Task description: The lines wanted run from the first one below through the one with "pose proof Hwf as [Hg Hm].". Return them exactly.

* * *

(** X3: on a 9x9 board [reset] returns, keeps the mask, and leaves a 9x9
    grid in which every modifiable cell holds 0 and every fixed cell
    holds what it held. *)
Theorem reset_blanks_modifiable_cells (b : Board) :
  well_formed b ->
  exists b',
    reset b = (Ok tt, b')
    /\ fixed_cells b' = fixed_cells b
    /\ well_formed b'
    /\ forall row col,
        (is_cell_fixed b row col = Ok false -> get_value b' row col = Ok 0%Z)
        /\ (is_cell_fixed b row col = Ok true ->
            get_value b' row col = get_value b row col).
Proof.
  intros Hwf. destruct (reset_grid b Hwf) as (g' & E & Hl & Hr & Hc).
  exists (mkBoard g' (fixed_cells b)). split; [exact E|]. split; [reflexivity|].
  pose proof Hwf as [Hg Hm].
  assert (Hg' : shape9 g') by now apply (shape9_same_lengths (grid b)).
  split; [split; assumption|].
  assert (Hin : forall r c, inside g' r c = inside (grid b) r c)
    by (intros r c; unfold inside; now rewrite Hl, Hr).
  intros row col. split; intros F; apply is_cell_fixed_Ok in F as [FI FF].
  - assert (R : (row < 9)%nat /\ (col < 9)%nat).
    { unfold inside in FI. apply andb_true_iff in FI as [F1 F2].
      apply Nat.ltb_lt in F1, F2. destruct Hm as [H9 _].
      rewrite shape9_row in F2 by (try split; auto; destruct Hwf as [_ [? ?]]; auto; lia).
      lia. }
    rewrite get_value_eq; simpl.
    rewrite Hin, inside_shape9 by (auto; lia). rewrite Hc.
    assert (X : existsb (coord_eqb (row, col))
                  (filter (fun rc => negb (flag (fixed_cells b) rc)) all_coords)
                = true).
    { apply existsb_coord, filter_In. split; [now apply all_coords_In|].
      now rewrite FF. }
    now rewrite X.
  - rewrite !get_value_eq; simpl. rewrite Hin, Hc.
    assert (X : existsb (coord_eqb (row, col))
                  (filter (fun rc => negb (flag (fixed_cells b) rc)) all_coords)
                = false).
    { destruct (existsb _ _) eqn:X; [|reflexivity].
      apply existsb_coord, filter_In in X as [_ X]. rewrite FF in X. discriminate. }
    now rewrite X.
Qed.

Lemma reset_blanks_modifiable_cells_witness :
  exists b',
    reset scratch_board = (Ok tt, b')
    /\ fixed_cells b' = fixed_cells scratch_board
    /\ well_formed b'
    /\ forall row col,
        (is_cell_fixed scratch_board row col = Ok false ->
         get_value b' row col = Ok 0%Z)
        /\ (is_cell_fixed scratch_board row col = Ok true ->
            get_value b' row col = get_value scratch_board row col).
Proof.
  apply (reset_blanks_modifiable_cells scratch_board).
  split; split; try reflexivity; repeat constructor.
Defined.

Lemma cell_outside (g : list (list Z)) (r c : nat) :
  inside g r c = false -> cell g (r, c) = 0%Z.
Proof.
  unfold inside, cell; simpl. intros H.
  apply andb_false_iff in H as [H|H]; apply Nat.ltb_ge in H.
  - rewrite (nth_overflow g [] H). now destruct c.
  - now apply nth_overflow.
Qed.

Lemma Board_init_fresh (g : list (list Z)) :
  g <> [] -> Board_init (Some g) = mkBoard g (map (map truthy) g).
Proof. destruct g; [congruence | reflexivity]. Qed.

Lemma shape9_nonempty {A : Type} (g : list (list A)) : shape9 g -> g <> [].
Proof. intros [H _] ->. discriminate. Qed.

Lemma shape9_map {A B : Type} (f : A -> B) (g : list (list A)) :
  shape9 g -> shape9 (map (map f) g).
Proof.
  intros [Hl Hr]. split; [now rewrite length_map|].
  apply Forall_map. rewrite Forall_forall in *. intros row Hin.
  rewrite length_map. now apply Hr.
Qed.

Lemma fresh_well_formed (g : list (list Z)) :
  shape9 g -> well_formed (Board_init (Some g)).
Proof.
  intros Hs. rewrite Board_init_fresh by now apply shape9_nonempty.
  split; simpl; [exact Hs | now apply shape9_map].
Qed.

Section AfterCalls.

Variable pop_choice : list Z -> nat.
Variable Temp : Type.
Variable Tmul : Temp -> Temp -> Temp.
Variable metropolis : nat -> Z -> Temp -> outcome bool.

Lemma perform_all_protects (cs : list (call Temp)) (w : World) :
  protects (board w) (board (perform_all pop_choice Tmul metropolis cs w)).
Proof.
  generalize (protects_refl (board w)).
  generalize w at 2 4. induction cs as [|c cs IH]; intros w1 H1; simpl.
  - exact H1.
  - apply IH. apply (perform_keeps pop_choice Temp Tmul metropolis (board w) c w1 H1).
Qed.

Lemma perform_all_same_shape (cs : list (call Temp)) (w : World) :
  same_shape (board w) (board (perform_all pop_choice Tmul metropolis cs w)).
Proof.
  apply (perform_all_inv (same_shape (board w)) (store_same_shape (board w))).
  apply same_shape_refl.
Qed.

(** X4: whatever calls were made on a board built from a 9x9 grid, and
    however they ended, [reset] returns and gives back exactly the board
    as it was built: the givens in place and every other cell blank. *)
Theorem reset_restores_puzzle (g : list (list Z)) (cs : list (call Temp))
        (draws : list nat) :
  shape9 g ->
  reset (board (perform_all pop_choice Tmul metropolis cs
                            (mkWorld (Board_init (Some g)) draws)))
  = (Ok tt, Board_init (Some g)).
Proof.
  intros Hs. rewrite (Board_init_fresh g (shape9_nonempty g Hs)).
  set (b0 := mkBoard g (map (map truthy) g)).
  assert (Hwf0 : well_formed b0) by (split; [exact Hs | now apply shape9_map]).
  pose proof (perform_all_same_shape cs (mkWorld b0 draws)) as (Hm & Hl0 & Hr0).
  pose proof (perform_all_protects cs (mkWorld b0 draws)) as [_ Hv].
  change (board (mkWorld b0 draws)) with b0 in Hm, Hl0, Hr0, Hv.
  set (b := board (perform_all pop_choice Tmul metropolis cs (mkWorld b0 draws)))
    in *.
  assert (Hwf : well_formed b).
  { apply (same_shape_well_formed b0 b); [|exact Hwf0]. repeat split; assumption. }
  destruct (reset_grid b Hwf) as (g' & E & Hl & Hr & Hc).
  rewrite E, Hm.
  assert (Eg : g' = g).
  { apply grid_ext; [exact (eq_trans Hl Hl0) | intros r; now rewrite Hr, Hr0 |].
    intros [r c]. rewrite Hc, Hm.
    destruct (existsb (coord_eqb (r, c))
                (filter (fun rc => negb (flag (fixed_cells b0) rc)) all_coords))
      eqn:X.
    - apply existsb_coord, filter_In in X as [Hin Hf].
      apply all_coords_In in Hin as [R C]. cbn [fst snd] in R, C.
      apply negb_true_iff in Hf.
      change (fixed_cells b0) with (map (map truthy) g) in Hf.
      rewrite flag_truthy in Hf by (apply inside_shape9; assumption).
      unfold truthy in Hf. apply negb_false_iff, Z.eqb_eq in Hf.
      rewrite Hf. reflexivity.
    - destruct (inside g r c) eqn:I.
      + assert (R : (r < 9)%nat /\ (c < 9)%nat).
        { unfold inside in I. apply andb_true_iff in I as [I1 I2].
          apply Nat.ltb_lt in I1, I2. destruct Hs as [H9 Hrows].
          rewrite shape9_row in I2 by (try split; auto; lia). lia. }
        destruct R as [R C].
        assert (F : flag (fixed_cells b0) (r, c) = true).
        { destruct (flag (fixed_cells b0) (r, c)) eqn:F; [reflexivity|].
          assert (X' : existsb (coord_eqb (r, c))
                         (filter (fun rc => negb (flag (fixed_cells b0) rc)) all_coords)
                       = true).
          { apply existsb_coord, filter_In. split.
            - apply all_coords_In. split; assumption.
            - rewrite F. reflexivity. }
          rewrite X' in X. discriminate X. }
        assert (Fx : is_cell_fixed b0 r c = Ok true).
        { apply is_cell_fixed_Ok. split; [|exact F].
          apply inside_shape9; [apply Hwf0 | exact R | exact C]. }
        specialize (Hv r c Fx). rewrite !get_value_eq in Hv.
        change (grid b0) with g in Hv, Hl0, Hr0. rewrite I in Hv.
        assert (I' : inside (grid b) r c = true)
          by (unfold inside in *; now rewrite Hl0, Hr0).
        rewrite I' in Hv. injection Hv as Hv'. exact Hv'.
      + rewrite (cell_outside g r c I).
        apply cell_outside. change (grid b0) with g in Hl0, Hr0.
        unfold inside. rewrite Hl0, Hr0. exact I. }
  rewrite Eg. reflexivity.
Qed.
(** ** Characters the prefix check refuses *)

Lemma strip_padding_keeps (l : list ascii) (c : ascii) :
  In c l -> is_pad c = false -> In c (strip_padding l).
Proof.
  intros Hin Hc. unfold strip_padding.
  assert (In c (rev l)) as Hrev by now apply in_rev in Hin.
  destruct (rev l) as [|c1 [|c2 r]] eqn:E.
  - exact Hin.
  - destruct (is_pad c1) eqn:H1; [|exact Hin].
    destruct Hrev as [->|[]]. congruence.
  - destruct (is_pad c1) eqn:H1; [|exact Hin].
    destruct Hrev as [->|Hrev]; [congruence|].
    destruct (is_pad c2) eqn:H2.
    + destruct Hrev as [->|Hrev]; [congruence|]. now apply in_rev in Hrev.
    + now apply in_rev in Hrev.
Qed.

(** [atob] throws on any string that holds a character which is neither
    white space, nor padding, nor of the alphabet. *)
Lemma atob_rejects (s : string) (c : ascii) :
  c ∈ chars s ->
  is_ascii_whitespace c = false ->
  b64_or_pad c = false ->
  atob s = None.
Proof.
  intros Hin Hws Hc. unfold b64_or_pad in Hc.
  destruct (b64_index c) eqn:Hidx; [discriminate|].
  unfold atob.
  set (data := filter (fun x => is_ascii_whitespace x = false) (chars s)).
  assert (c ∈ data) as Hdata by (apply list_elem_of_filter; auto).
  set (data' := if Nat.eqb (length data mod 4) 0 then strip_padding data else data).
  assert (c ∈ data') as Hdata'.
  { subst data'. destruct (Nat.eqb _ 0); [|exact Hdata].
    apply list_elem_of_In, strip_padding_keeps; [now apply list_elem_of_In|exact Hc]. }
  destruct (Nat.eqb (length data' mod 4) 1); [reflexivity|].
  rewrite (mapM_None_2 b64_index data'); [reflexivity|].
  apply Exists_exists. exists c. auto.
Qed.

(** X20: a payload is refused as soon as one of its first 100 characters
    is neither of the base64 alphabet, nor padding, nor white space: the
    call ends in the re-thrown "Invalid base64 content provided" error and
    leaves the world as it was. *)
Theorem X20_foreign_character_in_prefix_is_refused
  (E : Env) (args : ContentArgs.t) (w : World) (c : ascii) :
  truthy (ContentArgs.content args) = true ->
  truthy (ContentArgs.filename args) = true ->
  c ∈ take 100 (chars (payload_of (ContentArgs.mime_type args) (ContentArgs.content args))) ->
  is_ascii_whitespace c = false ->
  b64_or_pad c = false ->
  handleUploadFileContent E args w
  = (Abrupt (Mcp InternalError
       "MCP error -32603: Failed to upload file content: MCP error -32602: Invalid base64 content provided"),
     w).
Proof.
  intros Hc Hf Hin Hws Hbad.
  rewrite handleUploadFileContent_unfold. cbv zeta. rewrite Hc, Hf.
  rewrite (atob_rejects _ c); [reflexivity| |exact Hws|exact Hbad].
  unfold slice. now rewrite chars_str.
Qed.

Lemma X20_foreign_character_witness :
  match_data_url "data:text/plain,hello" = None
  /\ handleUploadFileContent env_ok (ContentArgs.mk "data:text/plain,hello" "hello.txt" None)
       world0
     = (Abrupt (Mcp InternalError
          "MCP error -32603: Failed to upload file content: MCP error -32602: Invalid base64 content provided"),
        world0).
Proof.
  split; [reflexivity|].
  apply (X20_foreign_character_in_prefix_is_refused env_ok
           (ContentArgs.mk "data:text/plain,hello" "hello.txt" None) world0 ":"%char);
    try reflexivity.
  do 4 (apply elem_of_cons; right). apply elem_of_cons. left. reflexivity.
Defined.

* * *

Written response:
(** X3: on a 9x9 board [reset] returns, keeps the mask, and leaves a 9x9
    grid in which every modifiable cell holds 0 and every fixed cell
    holds what it held. *)
Theorem reset_blanks_modifiable_cells (b : Board) :
  well_formed b ->
  exists b',
    reset b = (Ok tt, b')
    /\ fixed_cells b' = fixed_cells b
    /\ well_formed b'
    /\ forall row col,
        (is_cell_fixed b row col = Ok false -> get_value b' row col = Ok 0%Z)
        /\ (is_cell_fixed b row col = Ok true ->
            get_value b' row col = get_value b row col).
Proof.
  intros Hwf. destruct (reset_grid b Hwf) as (g' & E & Hl & Hr & Hc).
  exists (mkBoard g' (fixed_cells b)). split; [exact E|]. split; [reflexivity|].
  pose proof Hwf as [Hg Hm].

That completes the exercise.